Eğilmez, CNBC-e ekranlarında yayınlanan “4’te Ekonomi” programında Türkiye ve küresel ekonomiye ilişkin değerlendirmelerde bulundu. OVP ile gerçek piyasa beklentileri arasında ciddi farklılıklar oluştuğunu vurgulayan Eğilmez, özellikle IMF’nin tahminleriyle OVP arasındaki farklara dikkat çekti.
“IMF, Türkiye ekonomisinin 2024 yılında yüzde 2,7 büyüyeceğini öngörürken, OVP’de bu oran yüzde 4 olarak yer alıyor. Enflasyon beklentisi ise IMF’ye göre yıl sonunda yüzde 31, OVP’ye göre ise yüzde 17,5. Bu farklar, OVP’nin güncellenmesi gerekliliğini ortaya koyuyor,” dedi.
IMF’nin kur tahminine de değinen Eğilmez, “IMF’nin TL ve dolar bazlı hesaplamaları üzerinden yapılan değerlendirmeye göre yıl sonu ortalama kur 41,8 TL seviyesinde. Benim kaba hesabım ise 45,2 TL. Bu fark, kur beklentilerinde de OVP’nin geride kaldığını gösteriyor,” ifadelerini kullandı.
“Sanayi üretiminde düşüş var”
Sanayi üretiminde düşüş yaşandığını ve kapasite kullanım oranlarında da daralma görüldüğünü belirten Eğilmez, sektör temsilcileriyle yapılan görüşmelerin de bu durumu doğruladığını söyledi.
“CDS primi 340’a çıktı, bu ciddi bir gelişme”
Türkiye’nin kredi risk primine (CDS) de değinen Eğilmez, “CDS primi 250 seviyelerinden 340’a çıktı. Bu ciddi bir gelişme.
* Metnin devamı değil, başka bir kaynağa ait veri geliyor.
(** X21: when no request is rejected and the platform accepts the
    creation, [registerWebhook] returns normally; it has deleted the first
    five subscriptions to order creation and no other (a sixth and later
    ones stay), has left the subscriptions to other topics as they were, and
    has added one subscription to order creation that points at
    [HOST/webhooks] in JSON format.  Ids are assumed unique. *)
Theorem registerWebhook_replaces (P : Platform) (s : Shop) (id : string) :
  (forall r, rejects P r = false) ->
  (forall subs, creation P subs = inl id) ->
  List.NoDup (map sub_id (subscriptions s)) ->
  let old := List.filter (hasTopic "ORDERS_CREATE") (subscriptions s) in
  let final := snd (registerWebhook P s) in
  fst (registerWebhook P s) = Ok tt /\
  List.filter (hasTopic "ORDERS_CREATE") (subscriptions final)
  = (drop 5 old ++ [ownSubscription P id])%list /\
  List.filter (fun x => negb (hasTopic "ORDERS_CREATE" x)) (subscriptions final)
  = List.filter (fun x => negb (hasTopic "ORDERS_CREATE" x)) (subscriptions s) /\
  console final = (console s ++ map Deleted (map sub_id (take 5 old)) ++ [Created])%list.
Proof.
  intros Hok Hcreate Hnd old final. subst final old.
  destruct (registerWebhook_run P s Hok) as (requests & ->).
  rewrite Hcreate. cbn [fst snd subscriptions console].
  destruct (deleted_first_five (subscriptions s) Hnd) as [Hold Hothers].
  rewrite !List.filter_app, Hold, Hothers. cbn.
  rewrite app_nil_r. auto.
Qed.

Lemma registerWebhook_replaces_witness :
  subscriptions (snd (registerWebhook obliging exampleShop))
  = [mkSubscription "w2" "ORDERS_PAID" "https://other.example/paid" "JSON";
     mkSubscription "w4" "ORDERS_CREATE" "https://app.example/webhooks" "JSON"] /\
  List.filter (hasTopic "ORDERS_CREATE")
    (subscriptions (snd (registerWebhook obliging exampleShop)))
  = [ownSubscription obliging "w4"].
Proof.
  split; [reflexivity|].
  destruct (registerWebhook_replaces obliging exampleShop "w4") as (_ & H & _).
  - reflexivity.
  - reflexivity.
  - simpl. repeat constructor; simpl; intuition discriminate.
  - exact H.
Defined.
(* ===== verification/JsonValue.v ===== *)
(** * JSON values (JsonValue of packages/core/src/serialization.ts)

    A JavaScript string is its list of UTF-16 code units, a number an IEEE
    binary64 datum in the standard library's [spec_float] form; an object is the
    list of its own enumerable properties in property order. *)

From S2P Require Import Prelude.

Definition jsstring : Type := list N.

#[export] Instance jsstring_eq_dec : EqDecision jsstring := _.
#[export] Instance jsstring_countable : Countable jsstring := _.

(** The code units of an identifier. *)
Fixpoint js (s : string) : jsstring :=
  match s with
  | EmptyString => []
  | String c s' => Ascii.N_of_ascii c :: js s'
  end.

#[export] Instance js_inj : Inj (=) (=) js.
Proof.
  intros s. induction s as [| c s IH]; intros [| c' s'] Heq; cbn in Heq; try done.
  injection Heq as Hc Hs. f_equal; [| by apply IH].
  by rewrite <-(Ascii.ascii_N_embedding c), <-(Ascii.ascii_N_embedding c'), Hc.
Qed.

#[export] Instance spec_float_eq_dec : EqDecision spec_float.
Proof. solve_decision. Defined.

Inductive JsonValue :=
| Jnull
| Jbool (b : bool)
| Jnum (x : spec_float)
| Jstr (s : jsstring)
| Jarr (l : list JsonValue)
| Jobj (fields : list (jsstring * JsonValue)).

Section Induction.
Context (P : JsonValue -> Prop).
Context (Hnull : P Jnull) (Hbool : forall b, P (Jbool b)) (Hnum : forall x, P (Jnum x))
  (Hstr : forall s, P (Jstr s)) (Harr : forall l, Forall P l -> P (Jarr l))
  (Hobj : forall f, Forall (fun kv => P kv.2) f -> P (Jobj f)).

Definition json_ind_nested : forall v, P v :=
  fix go v :=
    match v with
    | Jnull => Hnull
    | Jbool b => Hbool b
    | Jnum x => Hnum x
    | Jstr s => Hstr s
    | Jarr l => Harr l ((fix all l := match l return Forall P l with
        | [] => Forall_nil_2 P
        | v :: l' => Forall_cons_2 P v l' (go v) (all l')
        end) l)
    | Jobj f => Hobj f ((fix all f := match f return Forall (fun kv => P kv.2) f with
        | [] => Forall_nil_2 _
        | kv :: f' => Forall_cons_2 (fun kv => P kv.2) kv f' (go kv.2) (all f')
        end) f)
    end.
End Induction.

#[export] Instance JsonValue_eq_dec : EqDecision JsonValue.
Proof.
  unfold EqDecision. fix go 1. intros v w.
  destruct v as [| b | x | s | l | f], w as [| b' | x' | s' | l' | f'];
    try (right; discriminate).
  - by left.
  - destruct (decide (b = b')); [left | right]; congruence.
  - destruct (decide (x = x')); [left | right]; congruence.
  - destruct (decide (s = s')); [left | right]; congruence.
  - destruct (list_eq_dec go l l'); [left | right]; congruence.
  - assert (EqDecision (jsstring * JsonValue)) as Hkv.
    { intros [k v] [k' v']. destruct (decide (k = k')) as [-> |]; [| right; congruence].
      destruct (go v v'); [left | right]; congruence. }
    destruct (list_eq_dec Hkv f f'); [left | right]; congruence.
Defined.

(** A number JSON can carry. *)
Definition is_finite (x : spec_float) : bool :=
  match x with S754_zero _ | S754_finite _ _ _ => true | _ => false end.

(** [JsonValueSchema]: every number is finite. *)
Fixpoint JsonValueSchema (v : JsonValue) : bool :=
  match v with
  | Jnum x => is_finite x
  | Jarr l => forallb JsonValueSchema l
  | Jobj f => forallb (fun kv => JsonValueSchema kv.2) f
  | _ => true
  end.

(** ** The value a canonical text stands for

    [canonicalJsonStringify] sorts the keys of every object by UTF-16 code units
    and prints both zeros alike; two values have the same canonical text exactly
    when their normal forms are equal, which is how [sameJson] is modelled. *)

Fixpoint key_lt (a b : jsstring) : bool :=
  match a, b with
  | [], [] => false
  | [], _ => true
  | _, [] => false
  | x :: a', y :: b' => (x <? y)%N || ((x =? y)%N && key_lt a' b')
  end.

Section Fields.
Context {V : Type}.

Fixpoint insert_field (k : jsstring) (v : V) (fields : list (jsstring * V))
  : list (jsstring * V) :=
  match fields with
  | [] => [(k, v)]
  | (k', v') :: rest =>
      if key_lt k k' then (k, v) :: fields else (k', v') :: insert_field k v rest
  end.

Definition sort_fields (fields : list (jsstring * V)) : list (jsstring * V) :=
  foldr (fun kv acc => insert_field kv.1 kv.2 acc) [] fields.
End Fields.

Definition number_normal (x : spec_float) : spec_float :=
  match x with S754_zero _ => S754_zero false | _ => x end.

Fixpoint json_normal (v : JsonValue) : JsonValue :=
  match v with
  | Jnum x => Jnum (number_normal x)
  | Jarr l => Jarr (map json_normal l)
  | Jobj f => Jobj (sort_fields (map (fun kv => (kv.1, json_normal kv.2)) f))
  | _ => v
  end.

Definition sameJson (v w : JsonValue) : bool := bool_decide (json_normal v = json_normal w).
S&P gibi uluslararası kredi derecelendirme kuruluşlarının kararlarını çok ciddiye almıyorum çünkü büyük ölçüde ABD Hazine Bakanlığı’nın etkisinde hareket ediyorlar. CDS ise daha önemli çünkü doğrudan piyasa göstergesidir. Ancak orası da çok sığ bir piyasa,” diye konuştu.
“1 dolarlık gelir için 3 dolar borçlanıyoruz”
Küresel borçlanma düzeyine de dikkat çeken Eğilmez, “2000 yılında dünya genelinde GSYH 34 trilyon dolar, toplam borç 110 trilyon dolardı. 2024’te GSYH 111 trilyon dolara, borç ise 320 trilyon dolara yükseldi. Yani artık 1 dolarlık gelir için 3 dolarlık borçlanma gerekiyor. Dünya genelinde borçla büyüme eğilimi sağlıksız bir noktaya ulaştı,” değerlendirmesini yaptı.
“Euro’daki değer kaybı Türkiye’nin lehine”
Almanya’nın resesyona girmemesiyle ilgili endişelerin azaldığını belirten Eğilmez, Türkiye’nin ihracat pazarının büyük oranda Avrupa Birliği olduğuna dikkat çekerek, “Euro bazlı ihracatımız açısından, TL’nin euroya karşı değer kaybı Türkiye’nin lehine bir durum oluşturuyor,” ifadelerini kullandı.